_Material for this task_
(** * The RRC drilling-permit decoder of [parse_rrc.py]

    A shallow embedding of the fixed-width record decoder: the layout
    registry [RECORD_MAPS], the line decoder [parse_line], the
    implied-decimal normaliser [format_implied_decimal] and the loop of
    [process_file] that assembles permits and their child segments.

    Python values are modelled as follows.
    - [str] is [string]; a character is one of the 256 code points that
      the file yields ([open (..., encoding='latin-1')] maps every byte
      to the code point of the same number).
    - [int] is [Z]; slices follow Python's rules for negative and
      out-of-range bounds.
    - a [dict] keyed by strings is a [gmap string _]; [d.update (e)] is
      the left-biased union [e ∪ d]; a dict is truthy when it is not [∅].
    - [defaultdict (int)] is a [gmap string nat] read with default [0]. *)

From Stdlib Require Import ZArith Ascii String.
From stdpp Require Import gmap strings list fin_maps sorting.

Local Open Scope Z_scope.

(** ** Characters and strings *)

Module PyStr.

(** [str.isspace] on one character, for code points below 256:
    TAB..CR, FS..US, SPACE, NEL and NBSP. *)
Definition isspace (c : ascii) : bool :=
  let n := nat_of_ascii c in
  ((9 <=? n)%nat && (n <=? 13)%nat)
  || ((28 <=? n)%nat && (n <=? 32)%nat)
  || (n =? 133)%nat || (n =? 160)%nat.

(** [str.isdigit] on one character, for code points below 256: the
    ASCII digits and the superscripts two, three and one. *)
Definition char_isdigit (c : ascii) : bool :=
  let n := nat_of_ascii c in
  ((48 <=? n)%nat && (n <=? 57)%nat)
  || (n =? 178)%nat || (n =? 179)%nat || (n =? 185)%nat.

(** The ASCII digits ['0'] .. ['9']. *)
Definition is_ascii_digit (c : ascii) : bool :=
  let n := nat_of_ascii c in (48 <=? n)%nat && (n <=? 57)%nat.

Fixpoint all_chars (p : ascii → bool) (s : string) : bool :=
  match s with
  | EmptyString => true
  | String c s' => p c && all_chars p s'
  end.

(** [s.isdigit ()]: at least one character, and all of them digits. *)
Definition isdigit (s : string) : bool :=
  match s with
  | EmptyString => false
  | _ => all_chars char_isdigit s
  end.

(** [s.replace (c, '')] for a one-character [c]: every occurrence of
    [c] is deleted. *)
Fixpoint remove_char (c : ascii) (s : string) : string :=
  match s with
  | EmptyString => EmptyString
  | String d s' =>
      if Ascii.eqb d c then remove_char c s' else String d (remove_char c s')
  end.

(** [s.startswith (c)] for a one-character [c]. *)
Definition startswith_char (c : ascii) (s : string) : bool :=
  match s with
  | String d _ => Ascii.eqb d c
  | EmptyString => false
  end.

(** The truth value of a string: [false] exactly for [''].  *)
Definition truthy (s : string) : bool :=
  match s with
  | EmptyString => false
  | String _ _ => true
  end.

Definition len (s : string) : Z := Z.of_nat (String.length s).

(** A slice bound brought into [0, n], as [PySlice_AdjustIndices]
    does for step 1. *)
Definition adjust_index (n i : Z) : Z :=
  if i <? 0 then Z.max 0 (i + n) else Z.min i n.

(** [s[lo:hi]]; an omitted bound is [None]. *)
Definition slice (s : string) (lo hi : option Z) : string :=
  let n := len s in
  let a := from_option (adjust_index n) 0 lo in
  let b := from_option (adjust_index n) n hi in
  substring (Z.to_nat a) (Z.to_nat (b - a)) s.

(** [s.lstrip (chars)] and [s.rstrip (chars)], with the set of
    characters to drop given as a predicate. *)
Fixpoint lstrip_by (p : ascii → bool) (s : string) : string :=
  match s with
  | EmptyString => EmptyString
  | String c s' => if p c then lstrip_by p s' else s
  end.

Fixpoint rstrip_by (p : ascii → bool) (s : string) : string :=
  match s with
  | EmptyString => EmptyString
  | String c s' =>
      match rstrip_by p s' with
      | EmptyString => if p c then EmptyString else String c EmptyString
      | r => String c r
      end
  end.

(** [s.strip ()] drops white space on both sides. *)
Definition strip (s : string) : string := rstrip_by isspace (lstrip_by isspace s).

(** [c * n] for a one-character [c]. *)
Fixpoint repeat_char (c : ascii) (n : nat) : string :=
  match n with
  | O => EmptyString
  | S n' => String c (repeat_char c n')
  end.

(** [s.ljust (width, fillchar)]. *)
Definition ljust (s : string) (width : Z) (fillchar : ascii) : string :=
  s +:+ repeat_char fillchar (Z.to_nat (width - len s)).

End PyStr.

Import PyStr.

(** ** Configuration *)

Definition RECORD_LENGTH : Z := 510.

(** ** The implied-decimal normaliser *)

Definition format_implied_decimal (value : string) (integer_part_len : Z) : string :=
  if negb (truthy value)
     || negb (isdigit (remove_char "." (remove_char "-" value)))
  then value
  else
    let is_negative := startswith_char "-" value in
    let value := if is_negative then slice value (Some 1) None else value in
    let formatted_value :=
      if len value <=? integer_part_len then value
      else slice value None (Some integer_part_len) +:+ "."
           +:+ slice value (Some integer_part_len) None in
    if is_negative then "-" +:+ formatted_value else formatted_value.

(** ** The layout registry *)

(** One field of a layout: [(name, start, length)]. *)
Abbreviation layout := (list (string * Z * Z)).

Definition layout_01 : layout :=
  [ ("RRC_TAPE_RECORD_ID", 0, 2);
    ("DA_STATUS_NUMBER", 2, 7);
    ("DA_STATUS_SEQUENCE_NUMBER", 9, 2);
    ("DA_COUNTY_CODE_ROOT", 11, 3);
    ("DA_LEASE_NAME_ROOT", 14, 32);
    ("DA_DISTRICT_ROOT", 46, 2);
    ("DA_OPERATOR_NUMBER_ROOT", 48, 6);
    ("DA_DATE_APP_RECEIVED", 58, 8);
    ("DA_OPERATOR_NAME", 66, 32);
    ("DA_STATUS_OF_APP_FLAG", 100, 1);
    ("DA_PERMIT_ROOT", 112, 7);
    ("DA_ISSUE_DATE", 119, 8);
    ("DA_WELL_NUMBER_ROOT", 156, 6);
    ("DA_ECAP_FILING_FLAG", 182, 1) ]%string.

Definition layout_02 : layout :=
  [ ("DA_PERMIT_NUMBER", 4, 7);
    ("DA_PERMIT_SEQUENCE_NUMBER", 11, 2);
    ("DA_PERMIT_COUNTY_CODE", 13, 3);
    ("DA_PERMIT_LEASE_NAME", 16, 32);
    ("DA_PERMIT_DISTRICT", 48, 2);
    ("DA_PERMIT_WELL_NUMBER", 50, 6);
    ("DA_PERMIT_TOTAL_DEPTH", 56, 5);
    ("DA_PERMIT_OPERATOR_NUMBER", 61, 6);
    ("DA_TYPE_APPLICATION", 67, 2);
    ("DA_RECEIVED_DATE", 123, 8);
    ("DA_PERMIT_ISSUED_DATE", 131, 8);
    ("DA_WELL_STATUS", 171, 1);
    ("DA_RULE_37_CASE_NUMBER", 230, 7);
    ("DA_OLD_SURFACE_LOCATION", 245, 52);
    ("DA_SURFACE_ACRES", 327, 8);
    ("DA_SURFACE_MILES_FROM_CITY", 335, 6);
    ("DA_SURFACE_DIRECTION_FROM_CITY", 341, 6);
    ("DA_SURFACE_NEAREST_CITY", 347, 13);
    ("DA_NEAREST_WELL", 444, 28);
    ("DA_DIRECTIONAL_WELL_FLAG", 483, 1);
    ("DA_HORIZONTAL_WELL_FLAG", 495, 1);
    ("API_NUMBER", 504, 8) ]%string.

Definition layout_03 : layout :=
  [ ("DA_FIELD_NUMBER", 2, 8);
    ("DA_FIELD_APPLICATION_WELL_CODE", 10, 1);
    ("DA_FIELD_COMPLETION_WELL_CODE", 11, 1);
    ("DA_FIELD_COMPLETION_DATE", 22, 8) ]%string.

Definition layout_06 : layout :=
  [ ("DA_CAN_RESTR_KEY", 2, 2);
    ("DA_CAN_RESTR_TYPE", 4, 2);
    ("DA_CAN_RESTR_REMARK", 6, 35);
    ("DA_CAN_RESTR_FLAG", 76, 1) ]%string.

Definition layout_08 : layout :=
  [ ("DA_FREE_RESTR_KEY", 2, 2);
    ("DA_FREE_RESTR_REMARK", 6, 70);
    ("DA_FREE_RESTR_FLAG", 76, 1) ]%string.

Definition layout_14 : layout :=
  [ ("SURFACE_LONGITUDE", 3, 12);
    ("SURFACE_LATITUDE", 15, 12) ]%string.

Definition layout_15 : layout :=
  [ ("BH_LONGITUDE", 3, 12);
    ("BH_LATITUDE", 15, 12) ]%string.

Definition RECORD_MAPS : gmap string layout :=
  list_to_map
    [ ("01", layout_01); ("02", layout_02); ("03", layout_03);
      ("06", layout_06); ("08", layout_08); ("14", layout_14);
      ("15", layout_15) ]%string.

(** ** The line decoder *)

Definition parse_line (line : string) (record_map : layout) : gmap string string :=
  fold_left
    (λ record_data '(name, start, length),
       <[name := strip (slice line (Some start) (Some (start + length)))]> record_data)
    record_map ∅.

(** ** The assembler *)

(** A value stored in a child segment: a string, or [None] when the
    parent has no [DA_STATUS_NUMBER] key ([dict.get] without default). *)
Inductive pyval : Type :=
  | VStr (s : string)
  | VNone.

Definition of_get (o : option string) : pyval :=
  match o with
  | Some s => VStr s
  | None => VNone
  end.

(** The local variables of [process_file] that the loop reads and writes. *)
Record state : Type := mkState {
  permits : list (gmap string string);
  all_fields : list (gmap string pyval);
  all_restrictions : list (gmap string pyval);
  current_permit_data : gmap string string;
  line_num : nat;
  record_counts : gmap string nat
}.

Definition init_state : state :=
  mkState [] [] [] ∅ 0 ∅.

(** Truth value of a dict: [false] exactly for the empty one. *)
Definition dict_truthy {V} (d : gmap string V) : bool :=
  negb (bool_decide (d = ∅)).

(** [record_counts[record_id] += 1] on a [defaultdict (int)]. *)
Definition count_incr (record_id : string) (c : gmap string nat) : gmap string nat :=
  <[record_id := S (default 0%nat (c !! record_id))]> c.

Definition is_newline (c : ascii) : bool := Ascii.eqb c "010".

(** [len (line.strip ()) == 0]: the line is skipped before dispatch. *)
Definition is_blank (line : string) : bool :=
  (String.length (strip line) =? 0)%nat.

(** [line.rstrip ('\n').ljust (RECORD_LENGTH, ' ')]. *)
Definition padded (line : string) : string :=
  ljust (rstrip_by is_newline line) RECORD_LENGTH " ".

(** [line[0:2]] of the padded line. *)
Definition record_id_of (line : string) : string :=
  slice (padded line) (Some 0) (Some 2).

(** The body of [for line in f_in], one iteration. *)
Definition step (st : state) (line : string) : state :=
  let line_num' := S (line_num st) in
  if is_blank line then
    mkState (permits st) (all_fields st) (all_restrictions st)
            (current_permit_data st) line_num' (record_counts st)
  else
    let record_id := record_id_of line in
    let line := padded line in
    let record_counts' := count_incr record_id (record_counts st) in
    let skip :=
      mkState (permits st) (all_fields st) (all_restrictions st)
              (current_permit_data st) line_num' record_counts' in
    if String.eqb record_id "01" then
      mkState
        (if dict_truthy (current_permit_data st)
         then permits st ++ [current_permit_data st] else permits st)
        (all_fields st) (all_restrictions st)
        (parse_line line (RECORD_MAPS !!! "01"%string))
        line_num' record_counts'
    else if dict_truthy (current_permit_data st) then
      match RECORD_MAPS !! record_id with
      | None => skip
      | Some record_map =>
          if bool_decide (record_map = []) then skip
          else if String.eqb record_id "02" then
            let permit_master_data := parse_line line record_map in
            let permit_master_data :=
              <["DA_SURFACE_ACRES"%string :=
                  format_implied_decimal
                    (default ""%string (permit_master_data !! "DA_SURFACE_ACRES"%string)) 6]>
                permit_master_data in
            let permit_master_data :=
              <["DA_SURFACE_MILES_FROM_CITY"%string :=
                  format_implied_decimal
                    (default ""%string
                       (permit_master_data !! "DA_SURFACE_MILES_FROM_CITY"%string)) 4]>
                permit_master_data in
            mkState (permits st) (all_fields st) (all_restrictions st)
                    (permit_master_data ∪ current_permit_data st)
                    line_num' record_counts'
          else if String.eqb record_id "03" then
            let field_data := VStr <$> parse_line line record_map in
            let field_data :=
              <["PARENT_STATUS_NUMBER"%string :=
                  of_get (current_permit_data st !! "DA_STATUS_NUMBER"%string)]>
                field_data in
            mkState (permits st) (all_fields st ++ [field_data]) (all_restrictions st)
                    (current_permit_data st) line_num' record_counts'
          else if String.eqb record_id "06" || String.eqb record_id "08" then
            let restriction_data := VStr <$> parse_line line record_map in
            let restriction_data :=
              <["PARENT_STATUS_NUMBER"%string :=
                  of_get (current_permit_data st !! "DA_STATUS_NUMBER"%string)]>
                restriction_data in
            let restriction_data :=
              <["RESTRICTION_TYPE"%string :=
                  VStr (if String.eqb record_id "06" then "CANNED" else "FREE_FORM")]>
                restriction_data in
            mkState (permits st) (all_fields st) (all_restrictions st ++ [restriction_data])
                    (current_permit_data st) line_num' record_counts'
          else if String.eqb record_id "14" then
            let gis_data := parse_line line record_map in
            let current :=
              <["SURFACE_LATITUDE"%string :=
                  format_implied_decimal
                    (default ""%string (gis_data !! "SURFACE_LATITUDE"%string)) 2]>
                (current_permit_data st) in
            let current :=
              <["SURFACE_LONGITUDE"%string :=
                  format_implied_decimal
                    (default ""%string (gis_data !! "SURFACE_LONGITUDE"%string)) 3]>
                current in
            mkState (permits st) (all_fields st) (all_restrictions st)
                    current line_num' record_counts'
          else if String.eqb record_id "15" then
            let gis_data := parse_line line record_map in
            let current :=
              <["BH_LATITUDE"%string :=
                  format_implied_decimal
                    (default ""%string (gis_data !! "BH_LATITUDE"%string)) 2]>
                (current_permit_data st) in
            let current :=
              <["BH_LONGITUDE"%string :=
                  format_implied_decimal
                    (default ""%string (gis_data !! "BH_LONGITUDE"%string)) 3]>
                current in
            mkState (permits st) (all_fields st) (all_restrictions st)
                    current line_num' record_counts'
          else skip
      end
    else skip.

_Task statement_
Return each line among the entries that holds the word "every".

_Answer for the task_
      the file yields ([open (..., encoding='latin-1')] maps every byte
(** [s.replace (c, '')] for a one-character [c]: every occurrence of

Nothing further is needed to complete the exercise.